Gender reconstruction involved vaginoplasty and labiaplasty—two procedures that used refashioned skin from Cheves's male genitals. Haskell writes in her book that until Cheves got the surgery, his wife Eleanor had been holding out hope that he would change his mind. Haskell quotes in her book: “Until then, believe it or not, I still felt he might change his mind, go back to being John.” However, Hampton was thrilled with the results. According to Haskell, if the surgery is “done right,” neither a sexual partner nor a gynecologist would know that the patient had been born a member of the opposite sex. Hampton went to the gynecologist and "passed the test."

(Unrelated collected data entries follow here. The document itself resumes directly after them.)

Lemma try_update_same b key c es update (r : E + bool) : branch_ok wf b false → kids b ≡ₚ c :: es →
  hkey c = key → key ∉ hkey <$> es → update c = Some (c, r) → r ≠ inr true →
  try_update_child rand_hash (mkEd b false) key update = Some (mkEd b false, r).
Proof.
  intros Hok Hes Hc Hfresh Hu Hr.
  destruct (slot_cases rand_hash UNIT b false key (Some c) es Hok Hes) as (i & Hslot & Hi & _);
    [by intros ? [= <-]|done|].
  pose proof (bo_depth _ _ _ _ _ Hok) as Hd.
  assert (wf c) as Hwfc by (eapply bo_children; [done|]; rewrite Hes; by left).
  unfold try_update_child. simpl ed_branch. rewrite Hslot. cbn [mbind option_bind]. rewrite Hi.
  cbn [mbind option_bind]. rewrite (wf_count_segment rand_hash UNIT c _ Hwfc Hd).
  cbn [mbind option_bind]. rewrite Hu. cbn [mbind option_bind]. rewrite list_insert_id by done.
  destruct b. by destruct r as [|[]].
Qed.

Lemma try_update_modify b key c es c' update ed : branch_ok wf b false → kids b ≡ₚ c :: es →
  hkey c = key → key ∉ hkey <$> es → update c = Some (c', inr true) → hkey c' = key →
  ed_modify rand_hash None (mkEd b false) key (λ _, Some (Some c', tt)) = Some (ed, tt) →
  try_update_child (E:=E) rand_hash (mkEd b false) key update = Some (ed, inr true).
Proof.
  intros Hok Hes Hc Hfresh Hu Hc'.
  destruct (slot_cases rand_hash UNIT b false key (Some c) es Hok Hes) as (i & Hslot & Hi & _);
    [by intros ? [= <-]|done|].
  pose proof (bo_depth _ _ _ _ _ Hok) as Hd.
  assert (wf c) as Hwfc by (eapply bo_children; [done|]; rewrite Hes; by left).
  unfold ed_modify, modify_child_gen, try_update_child, edit_hash. simpl ed_branch. simpl hash_dirty.
  rewrite Hslot. cbn [mbind option_bind]. rewrite Hi. cbn [mbind option_bind].
  change (end_depth (set_table b _)) with (end_depth b).
  rewrite (wf_count_segment rand_hash UNIT c _ Hwfc Hd). cbn [mbind option_bind]. rewrite Hu.
  cbn [mbind option_bind negb andb]. rewrite andb_true_r. simpl child_table. simpl hash. simpl segment_count.
  simpl leaf_count. simpl childleaf.
  assert (with_key c' key = c') as -> by (rewrite <-Hc'; apply with_key_id).
  destruct INCREMENTAL_BRANCH; cbn [negb andb orb mbind option_bind].
  1: destruct (edit_branch _ _ _ _) as [d|]; cbn [mbind option_bind]; [|done].
  all: destruct (checked_sub (segment_count b) _) as [sc|]; cbn [mbind option_bind]; [|done];
    change (end_depth (set_table b _)) with (end_depth b);
    destruct (count_segment c' (end_depth b)) as [nsc|]; cbn [mbind option_bind]; [|done];
    destruct (checked_sub (leaf_count b) _) as [lc|]; cbn [mbind option_bind]; [|done];
    intros [= <-]; destruct (ptr_eq _ _); unfold set_table, set_childleaf, set_counts, set_hash; simpl;
    by rewrite list_insert_insert_eq.
Qed.

(** What a call leaves behind: an added key, or the head it found. *)
Definition outcome h k h' (r : E + bool) : Prop :=
  (added h k h' ∧ r = inr true) ∨
  (h' = h ∧ ∃ v, (k, v) ∈ kvs h ∧ r = match occupied v with Some e => inl e | None => inr false end).

Lemma occupied_outcome h k : wf h → is_leaf h → childleaf_key h = k →
  ∃ v, leaf_value_of UNIT h = Some v ∧
    outcome h k h (match occupied v with Some e => inl e | None => inr false end).
Proof.
  intros Hwf Hl <-. destruct h as [e l|e p|]; [| |done]; eexists; (split; [done|]); right;
    (split; [done|]); eexists; (split; [by left|done]).
Qed.

(** The child at the edge of a key, and what belongs to it. *)
Lemma child_cases e b k : wf (HBranch e b) → key_ok KEY_LEN k →
  agree (end_depth b) (bytes (childleaf b)) k → ∃ o es,
    table_get hkey rand_hash (child_table b) (tb k (end_depth b)) = Some o ∧
    kids b ≡ₚ option_list o ++ es ∧ (∀ c, o = Some c → hkey c = tb k (end_depth b)) ∧
    tb k (end_depth b) ∉ hkey <$> es ∧
    (∀ c, o = Some c → wf c ∧ end_depth b < hend c ∧ agree (S (end_depth b)) (childleaf_key c) k) ∧
    ∀ v, (k, v) ∈ kvs (HBranch e b) ↔ (k, v) ∈ from_option kvs [] o.
Proof.
  intros Hwf Hk Ha. inversion Hwf as [| |? ? Hok Hlen]; subst.
  destruct (kids_split rand_hash UNIT b false (tb k (end_depth b)) Hok) as (o & es & Hes & Ho & Hfresh).
  exists o, es. split_and!; [by eapply (table_get_kids rand_hash UNIT)|done..| |].
  - intros c ->. assert (c ∈ kids b) as Hc by (rewrite Hes; by left).
    pose proof (bo_children _ _ _ _ _ Hok c Hc) as Hwfc. split_and!; [done|by eapply (child_hend rand_hash UNIT)|].
    destruct (bo_keys _ _ _ _ _ Hok c (childleaf_key c) Hc) as [Hag Hb]; [by eapply (childleaf_key_in rand_hash UNIT)|].
    apply agree_S; [by eapply agree_trans|]. by rewrite Hb, (Ho c).
  - intros v. by eapply kvs_in_child.
Qed.

Lemma insert_shared_at_spec fuel h k pos : wf h → key_ok KEY_LEN k → located h k pos →
  KEY_LEN - hend h < fuel →
  ∃ r, insert_shared_at (KEY_LEN:=KEY_LEN) rand_hash UNIT a vacant occupied fuel h k pos = Some r ∧
    outcome h k (match r with inr (Some h') => h' | _ => h end)
      (match r with inl e => inl e | inr (Some _) => inr true | inr None => inr false end).
Proof.
  revert h pos. induction fuel as [|fuel IH]; intros h pos Hwf Hk Hloc Hfuel; [lia|].
  destruct Hloc as [d Hd Ha Hne|Hl Hkey|e b -> Ha]; cbn [insert_shared_at].
  - destruct (split_added h k d) as (b & -> & Hadd); [done..|]. cbn [mbind option_bind].
    eexists. split; [done|]. by left.
  - destruct (occupied_outcome h k Hwf Hl Hkey) as (v & -> & Ho). cbn [mbind option_bind].
    eexists. split; [done|]. by destruct (occupied v).
  - destruct (child_cases e b k Hwf Hk Ha) as (o & es & -> & Hes & Hok' & Hfresh & Hc & Hkv).
    cbn [mbind option_bind]. inversion Hwf as [| |? ? Hok Hlen]; subst. simpl in Hfuel.
    assert (∀ n, k ∉ from_option keys [] o → wf n → hkey n = tb k (end_depth b) →
      kvs n ≡ₚ (k, vacant tt) :: from_option kvs [] o → ∃ ed h',
      modify_child rand_hash (mkEd b false) (tb k (end_depth b)) (λ _, Some (Some n)) = Some ed ∧
      ed_drop (KEY_LEN:=KEY_LEN) rand_hash e ed = Some h' ∧ added (HBranch e b) k h') as Hput.
    { intros n Hno Hwfn Hkn Hn. destruct (child_added e b k o es n) as (ed & h' & Hed & Hdrop & Hadd); try done.
      exists ed, h'. split_and!; [|done..]. unfold modify_child. cbn [mbind option_bind]. by rewrite Hed. }
    destruct o as [c|].
    + destruct (Hc c eq_refl) as (Hwfc & Hend & Hag). pose proof (hend_le rand_hash UNIT c Hwfc).
      destruct (insertion_position_spec c k (S (end_depth b))) as (pos & -> & Hloc); [done|done|lia|done|].
      cbn [mbind option_bind]. destruct (IH c pos) as (r & -> & Hr); [done|done|done|lia|].
      cbn [mbind option_bind]. destruct r as [x|[c'|]].
      * destruct Hr as [[_ [=]]|(_ & v & Hv & Hx)]. eexists. split; [done|]. right. split; [done|].
        exists v. by rewrite Hkv.
      * destruct Hr as [[(Hno & Hwf' & Hk' & Hp) _]|(_ & v & _ & Hx)]; [|by destruct (occupied v)].
        destruct (Hput c') as (ed & h' & Hed & Hdrop & Hadd); [done|done|by rewrite Hk', (Hok' c)|done|].
        simpl. rewrite Hed. cbn [mbind option_bind]. rewrite Hdrop. eexists. split; [done|]. by left.
      * destruct Hr as [[_ [=]]|(_ & v & Hv & Hx)]. eexists. split; [done|]. right. split; [done|].
        exists v. by rewrite Hkv.
    + cbn [mbind option_bind].
      destruct (Hput (with_key (new_leaf k) (tb k (end_depth b)))) as (ed & h' & Hed & Hdrop & Hadd);
        [set_solver|by apply wf_with_key, new_leaf_wf|apply with_key_hkey|done|].
      simpl from_head. cbn [mbind option_bind]. rewrite Hed. cbn [mbind option_bind]. simpl hkey. rewrite Hdrop.
      eexists. split; [done|]. by left.
Qed.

“None of the surgeries are covered by insurance since the Diagnostic and Statistical Manual of Mental Disorders [DSM] removed gender identity disorder from its data base last year,” said Haskell.

Hampton and Eleanor are now divorced and Hampton lives in a mountainous region (Haskell declined to give further details). Her relationship options are slim in such a remote area but she recently dated two men: a retired doctor and a businessman who loves the outdoors. “She always tells her dates upfront that she used to be a man,” said Haskell. "It hasn't really been a problem so far."

And Hampton and Haskell's relationship couldn't be better. "We're so much closer since my brother became Ellen," said Haskell. "I know her so much better than I ever did and the best part is, she is so much happier."